Collected data entries
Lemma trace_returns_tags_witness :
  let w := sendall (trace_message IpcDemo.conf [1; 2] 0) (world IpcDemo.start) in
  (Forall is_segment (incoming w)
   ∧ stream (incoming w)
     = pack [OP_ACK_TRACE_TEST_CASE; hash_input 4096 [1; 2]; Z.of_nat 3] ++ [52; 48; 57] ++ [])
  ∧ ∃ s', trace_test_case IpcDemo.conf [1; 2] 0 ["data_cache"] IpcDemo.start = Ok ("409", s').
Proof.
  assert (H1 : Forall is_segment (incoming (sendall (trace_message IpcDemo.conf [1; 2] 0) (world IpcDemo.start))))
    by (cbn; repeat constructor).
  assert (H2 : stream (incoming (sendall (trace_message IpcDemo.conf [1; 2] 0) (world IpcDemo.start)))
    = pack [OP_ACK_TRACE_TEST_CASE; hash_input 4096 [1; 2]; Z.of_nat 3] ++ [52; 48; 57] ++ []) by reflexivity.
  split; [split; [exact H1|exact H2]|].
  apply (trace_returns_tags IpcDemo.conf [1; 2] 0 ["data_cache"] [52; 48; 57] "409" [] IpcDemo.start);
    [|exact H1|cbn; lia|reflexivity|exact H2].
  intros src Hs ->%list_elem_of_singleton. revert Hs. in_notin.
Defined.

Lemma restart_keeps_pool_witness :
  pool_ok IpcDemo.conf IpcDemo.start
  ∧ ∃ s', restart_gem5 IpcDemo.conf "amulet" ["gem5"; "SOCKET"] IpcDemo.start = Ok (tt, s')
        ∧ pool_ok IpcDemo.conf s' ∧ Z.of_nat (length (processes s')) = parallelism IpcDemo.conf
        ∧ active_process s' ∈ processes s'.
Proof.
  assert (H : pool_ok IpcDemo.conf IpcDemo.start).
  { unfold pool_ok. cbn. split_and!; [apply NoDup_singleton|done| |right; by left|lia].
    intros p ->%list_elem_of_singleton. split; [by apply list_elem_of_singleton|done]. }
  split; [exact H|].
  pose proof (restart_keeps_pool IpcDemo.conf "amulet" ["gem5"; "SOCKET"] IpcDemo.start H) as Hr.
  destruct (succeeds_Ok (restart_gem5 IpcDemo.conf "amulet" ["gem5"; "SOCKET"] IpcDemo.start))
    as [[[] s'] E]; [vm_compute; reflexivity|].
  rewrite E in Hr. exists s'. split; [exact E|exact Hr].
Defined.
---
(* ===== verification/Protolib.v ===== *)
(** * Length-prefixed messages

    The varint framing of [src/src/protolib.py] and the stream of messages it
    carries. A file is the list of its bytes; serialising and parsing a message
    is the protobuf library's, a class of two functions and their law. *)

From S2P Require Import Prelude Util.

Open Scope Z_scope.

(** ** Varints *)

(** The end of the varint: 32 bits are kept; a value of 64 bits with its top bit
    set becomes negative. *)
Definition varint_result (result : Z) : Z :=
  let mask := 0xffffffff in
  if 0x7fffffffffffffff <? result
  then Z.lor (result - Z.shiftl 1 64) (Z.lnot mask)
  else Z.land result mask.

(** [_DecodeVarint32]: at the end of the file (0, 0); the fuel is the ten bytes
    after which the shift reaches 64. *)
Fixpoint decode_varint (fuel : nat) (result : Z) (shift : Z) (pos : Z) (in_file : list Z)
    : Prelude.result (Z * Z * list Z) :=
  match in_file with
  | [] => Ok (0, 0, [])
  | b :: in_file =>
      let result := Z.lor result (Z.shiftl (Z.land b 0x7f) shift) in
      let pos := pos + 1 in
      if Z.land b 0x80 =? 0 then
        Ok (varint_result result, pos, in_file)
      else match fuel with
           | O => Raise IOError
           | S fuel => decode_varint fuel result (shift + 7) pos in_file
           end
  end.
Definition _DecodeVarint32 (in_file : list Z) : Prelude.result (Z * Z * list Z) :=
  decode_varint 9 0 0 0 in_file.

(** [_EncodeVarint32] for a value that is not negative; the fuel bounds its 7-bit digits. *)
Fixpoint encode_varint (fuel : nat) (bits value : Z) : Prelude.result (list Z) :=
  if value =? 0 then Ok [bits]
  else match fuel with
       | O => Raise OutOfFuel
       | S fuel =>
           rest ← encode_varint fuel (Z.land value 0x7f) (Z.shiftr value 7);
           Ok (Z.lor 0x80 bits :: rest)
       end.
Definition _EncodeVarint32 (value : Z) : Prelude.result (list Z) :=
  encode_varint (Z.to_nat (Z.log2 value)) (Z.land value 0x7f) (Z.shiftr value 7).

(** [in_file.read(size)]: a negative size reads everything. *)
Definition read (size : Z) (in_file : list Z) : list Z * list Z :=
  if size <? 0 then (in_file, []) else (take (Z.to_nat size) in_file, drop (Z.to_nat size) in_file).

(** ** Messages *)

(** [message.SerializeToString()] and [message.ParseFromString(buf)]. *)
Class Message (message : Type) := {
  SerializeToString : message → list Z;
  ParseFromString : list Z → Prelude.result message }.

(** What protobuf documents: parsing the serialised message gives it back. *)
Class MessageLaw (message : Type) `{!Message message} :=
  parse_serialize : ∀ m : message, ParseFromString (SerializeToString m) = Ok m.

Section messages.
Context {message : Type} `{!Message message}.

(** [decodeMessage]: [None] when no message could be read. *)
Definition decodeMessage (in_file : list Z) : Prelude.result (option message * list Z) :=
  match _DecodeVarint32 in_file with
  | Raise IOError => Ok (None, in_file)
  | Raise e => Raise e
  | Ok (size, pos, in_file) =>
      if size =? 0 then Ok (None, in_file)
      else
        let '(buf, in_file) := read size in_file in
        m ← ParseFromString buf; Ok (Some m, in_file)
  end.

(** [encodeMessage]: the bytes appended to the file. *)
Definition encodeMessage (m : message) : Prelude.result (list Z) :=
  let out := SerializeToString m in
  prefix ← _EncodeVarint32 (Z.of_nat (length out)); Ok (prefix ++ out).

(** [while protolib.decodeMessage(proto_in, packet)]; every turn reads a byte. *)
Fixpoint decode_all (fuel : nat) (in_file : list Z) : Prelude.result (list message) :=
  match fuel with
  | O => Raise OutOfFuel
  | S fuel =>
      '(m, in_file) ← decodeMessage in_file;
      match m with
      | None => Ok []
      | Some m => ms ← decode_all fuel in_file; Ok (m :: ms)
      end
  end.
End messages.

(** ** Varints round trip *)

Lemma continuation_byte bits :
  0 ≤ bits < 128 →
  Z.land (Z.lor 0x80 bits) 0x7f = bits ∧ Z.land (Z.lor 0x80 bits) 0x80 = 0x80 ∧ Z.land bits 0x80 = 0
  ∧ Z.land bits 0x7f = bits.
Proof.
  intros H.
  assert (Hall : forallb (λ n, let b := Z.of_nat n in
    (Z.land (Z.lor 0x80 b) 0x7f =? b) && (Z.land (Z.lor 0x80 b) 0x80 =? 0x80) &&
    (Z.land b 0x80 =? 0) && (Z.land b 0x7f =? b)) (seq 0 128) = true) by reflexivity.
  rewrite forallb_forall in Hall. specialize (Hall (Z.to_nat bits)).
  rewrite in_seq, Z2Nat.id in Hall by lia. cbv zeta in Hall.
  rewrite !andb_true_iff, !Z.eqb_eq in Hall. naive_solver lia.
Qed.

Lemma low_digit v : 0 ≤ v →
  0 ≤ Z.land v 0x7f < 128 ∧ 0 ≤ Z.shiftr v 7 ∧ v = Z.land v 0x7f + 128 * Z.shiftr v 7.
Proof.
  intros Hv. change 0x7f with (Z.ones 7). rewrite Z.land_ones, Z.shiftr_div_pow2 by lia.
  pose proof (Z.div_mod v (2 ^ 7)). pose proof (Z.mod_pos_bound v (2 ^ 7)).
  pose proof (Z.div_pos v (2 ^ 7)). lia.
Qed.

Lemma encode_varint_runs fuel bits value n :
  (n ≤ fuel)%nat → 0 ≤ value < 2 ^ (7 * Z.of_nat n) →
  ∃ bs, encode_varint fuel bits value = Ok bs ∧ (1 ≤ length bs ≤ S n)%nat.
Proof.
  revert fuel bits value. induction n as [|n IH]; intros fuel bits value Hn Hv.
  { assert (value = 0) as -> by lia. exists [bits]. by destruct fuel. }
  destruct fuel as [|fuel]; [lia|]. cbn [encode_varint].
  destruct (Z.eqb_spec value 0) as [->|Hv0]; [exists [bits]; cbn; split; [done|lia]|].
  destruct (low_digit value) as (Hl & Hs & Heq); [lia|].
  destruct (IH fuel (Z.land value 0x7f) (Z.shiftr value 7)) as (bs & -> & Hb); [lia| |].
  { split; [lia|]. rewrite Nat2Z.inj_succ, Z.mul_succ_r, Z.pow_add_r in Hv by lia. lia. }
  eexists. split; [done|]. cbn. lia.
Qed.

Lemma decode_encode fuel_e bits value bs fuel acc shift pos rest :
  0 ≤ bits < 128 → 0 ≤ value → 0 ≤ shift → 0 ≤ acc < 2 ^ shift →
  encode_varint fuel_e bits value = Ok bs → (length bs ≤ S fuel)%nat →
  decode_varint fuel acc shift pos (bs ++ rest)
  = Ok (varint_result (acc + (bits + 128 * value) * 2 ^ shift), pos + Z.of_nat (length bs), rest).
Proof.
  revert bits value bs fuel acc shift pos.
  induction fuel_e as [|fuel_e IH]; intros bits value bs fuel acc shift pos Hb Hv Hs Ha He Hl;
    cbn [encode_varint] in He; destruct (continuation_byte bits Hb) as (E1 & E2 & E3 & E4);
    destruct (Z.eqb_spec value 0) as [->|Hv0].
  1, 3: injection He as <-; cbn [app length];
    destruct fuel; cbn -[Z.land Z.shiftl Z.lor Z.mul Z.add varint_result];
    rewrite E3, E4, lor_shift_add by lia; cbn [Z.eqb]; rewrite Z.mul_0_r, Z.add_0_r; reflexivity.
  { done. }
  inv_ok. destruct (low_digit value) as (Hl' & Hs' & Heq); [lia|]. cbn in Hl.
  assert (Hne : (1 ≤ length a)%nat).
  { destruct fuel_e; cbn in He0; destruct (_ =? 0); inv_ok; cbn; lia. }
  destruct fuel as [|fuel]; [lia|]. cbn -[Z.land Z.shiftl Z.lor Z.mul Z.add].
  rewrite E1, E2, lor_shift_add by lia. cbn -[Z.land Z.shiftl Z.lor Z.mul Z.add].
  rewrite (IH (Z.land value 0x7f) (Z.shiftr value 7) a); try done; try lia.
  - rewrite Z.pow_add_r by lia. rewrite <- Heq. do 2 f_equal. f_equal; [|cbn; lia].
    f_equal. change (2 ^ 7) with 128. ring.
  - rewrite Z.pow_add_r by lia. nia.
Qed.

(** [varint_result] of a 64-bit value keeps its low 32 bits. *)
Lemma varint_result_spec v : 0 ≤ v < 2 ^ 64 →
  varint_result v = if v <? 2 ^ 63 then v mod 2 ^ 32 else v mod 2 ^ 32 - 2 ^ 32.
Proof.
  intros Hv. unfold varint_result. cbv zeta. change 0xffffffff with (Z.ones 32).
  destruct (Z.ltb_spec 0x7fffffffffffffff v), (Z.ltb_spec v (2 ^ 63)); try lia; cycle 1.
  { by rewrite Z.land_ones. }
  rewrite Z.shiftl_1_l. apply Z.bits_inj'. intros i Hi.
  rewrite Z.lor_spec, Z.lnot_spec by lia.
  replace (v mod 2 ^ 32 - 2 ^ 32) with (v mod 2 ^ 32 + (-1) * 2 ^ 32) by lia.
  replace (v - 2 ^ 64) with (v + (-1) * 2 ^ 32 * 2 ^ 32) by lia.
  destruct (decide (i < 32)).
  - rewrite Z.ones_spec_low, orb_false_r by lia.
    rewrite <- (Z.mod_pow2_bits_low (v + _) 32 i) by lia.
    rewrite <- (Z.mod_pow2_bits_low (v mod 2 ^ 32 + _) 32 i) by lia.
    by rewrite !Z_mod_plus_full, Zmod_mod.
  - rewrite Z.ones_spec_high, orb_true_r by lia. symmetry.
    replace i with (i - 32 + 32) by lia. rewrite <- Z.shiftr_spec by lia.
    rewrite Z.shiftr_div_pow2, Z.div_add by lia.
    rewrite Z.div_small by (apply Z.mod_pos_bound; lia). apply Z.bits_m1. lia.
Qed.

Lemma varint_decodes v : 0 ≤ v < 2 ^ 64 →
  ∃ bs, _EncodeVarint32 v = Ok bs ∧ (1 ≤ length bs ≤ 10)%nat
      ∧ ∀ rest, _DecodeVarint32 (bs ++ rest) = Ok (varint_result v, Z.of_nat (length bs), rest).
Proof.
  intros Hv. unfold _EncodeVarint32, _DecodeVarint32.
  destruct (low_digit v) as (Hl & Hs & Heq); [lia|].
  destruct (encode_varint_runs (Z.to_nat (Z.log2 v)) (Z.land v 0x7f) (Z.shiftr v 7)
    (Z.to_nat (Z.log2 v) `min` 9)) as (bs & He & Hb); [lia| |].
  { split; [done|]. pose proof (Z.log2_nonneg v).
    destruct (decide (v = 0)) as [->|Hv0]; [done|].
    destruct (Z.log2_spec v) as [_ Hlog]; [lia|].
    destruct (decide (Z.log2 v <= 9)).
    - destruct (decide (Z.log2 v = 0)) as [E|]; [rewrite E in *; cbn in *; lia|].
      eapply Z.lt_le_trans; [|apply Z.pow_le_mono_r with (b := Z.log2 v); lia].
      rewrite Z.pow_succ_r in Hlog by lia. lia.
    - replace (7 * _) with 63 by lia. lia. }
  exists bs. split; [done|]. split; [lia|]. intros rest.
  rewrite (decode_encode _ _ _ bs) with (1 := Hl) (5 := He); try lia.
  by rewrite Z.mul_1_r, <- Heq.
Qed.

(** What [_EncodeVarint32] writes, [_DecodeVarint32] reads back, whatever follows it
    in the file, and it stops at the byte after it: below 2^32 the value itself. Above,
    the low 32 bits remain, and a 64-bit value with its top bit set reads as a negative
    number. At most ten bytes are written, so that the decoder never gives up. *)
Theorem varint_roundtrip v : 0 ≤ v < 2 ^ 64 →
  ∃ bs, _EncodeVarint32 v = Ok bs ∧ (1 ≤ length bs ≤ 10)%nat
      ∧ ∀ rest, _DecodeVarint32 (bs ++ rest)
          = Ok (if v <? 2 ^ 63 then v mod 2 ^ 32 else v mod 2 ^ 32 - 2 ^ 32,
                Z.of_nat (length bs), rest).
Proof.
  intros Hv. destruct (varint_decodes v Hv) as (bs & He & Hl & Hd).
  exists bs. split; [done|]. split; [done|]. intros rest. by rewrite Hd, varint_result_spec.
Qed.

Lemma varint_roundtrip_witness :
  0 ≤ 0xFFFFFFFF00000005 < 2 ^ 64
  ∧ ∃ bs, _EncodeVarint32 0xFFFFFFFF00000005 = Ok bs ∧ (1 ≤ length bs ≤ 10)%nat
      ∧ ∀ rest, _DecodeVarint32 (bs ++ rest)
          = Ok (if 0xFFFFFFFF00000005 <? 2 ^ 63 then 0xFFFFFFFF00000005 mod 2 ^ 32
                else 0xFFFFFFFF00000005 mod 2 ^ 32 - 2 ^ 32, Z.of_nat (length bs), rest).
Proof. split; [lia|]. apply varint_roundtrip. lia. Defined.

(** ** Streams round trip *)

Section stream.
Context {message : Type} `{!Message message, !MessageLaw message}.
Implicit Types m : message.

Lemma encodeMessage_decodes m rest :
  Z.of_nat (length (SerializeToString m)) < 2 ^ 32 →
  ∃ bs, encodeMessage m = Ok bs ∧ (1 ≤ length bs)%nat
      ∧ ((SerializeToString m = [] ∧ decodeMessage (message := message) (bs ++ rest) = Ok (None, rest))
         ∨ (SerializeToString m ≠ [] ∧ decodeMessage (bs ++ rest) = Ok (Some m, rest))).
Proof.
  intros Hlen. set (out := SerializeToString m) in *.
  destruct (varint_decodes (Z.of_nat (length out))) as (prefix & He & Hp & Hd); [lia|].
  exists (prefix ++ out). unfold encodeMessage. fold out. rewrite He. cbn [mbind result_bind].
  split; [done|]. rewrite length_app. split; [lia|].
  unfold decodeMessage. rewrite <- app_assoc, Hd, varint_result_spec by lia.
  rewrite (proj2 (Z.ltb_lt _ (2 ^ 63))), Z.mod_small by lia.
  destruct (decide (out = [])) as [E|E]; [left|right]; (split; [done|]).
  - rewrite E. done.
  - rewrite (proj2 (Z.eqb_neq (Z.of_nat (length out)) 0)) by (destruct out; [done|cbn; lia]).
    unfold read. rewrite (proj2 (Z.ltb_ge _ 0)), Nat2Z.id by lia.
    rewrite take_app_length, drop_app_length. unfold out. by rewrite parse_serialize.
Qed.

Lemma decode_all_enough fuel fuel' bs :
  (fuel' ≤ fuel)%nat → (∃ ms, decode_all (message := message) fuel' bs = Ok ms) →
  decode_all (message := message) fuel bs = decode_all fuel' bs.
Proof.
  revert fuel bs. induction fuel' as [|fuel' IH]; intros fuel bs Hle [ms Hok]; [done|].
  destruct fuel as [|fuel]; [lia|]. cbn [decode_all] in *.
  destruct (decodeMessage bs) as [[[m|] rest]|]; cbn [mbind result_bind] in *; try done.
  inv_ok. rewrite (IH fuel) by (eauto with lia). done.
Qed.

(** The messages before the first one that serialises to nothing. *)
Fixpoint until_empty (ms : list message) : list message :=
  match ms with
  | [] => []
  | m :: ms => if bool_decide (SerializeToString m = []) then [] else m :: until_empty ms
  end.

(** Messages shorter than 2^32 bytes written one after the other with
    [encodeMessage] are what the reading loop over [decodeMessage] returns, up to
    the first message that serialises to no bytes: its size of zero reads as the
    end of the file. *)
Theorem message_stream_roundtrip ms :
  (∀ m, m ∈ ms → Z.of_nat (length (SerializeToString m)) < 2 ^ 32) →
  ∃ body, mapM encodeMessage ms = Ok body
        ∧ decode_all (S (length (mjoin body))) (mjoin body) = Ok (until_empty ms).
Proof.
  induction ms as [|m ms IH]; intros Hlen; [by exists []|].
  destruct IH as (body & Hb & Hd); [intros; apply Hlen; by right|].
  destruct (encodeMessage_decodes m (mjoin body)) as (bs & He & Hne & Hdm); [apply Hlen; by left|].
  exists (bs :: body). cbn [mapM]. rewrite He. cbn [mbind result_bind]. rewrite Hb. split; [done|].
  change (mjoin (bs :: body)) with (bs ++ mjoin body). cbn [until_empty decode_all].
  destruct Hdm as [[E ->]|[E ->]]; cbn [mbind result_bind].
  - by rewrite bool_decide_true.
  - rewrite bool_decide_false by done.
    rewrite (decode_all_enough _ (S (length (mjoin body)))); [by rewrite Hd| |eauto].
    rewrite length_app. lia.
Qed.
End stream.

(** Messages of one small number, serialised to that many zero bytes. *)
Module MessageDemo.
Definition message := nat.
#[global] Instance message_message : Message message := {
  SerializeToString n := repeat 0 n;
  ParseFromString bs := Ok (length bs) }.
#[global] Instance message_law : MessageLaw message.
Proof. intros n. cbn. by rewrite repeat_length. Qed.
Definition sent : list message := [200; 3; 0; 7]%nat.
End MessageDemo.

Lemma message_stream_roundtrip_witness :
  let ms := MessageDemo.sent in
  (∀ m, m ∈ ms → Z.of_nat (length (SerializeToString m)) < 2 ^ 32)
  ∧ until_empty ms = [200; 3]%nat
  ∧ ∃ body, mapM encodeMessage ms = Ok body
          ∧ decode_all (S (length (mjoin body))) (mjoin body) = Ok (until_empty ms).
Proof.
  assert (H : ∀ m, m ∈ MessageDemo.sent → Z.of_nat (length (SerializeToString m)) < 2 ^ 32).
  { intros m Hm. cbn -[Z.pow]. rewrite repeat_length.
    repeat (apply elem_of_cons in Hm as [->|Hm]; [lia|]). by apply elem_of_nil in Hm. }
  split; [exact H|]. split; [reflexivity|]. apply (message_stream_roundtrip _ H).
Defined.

Work required
Taking the line with "Ok (m :: ms)" as the first and the line with "(Z.land (Z.lor 0x80 b) 0x7f" as the last, retype that stretch of the data above exactly, with no other lines.

Output of the task
      | Some m => ms ← decode_all fuel in_file; Ok (m :: ms)
      end
  end.
End messages.

(** ** Varints round trip *)

Lemma continuation_byte bits :
  0 ≤ bits < 128 →
  Z.land (Z.lor 0x80 bits) 0x7f = bits ∧ Z.land (Z.lor 0x80 bits) 0x80 = 0x80 ∧ Z.land bits 0x80 = 0
  ∧ Z.land bits 0x7f = bits.
Proof.
  intros H.
  assert (Hall : forallb (λ n, let b := Z.of_nat n in
    (Z.land (Z.lor 0x80 b) 0x7f =? b) && (Z.land (Z.lor 0x80 b) 0x80 =? 0x80) &&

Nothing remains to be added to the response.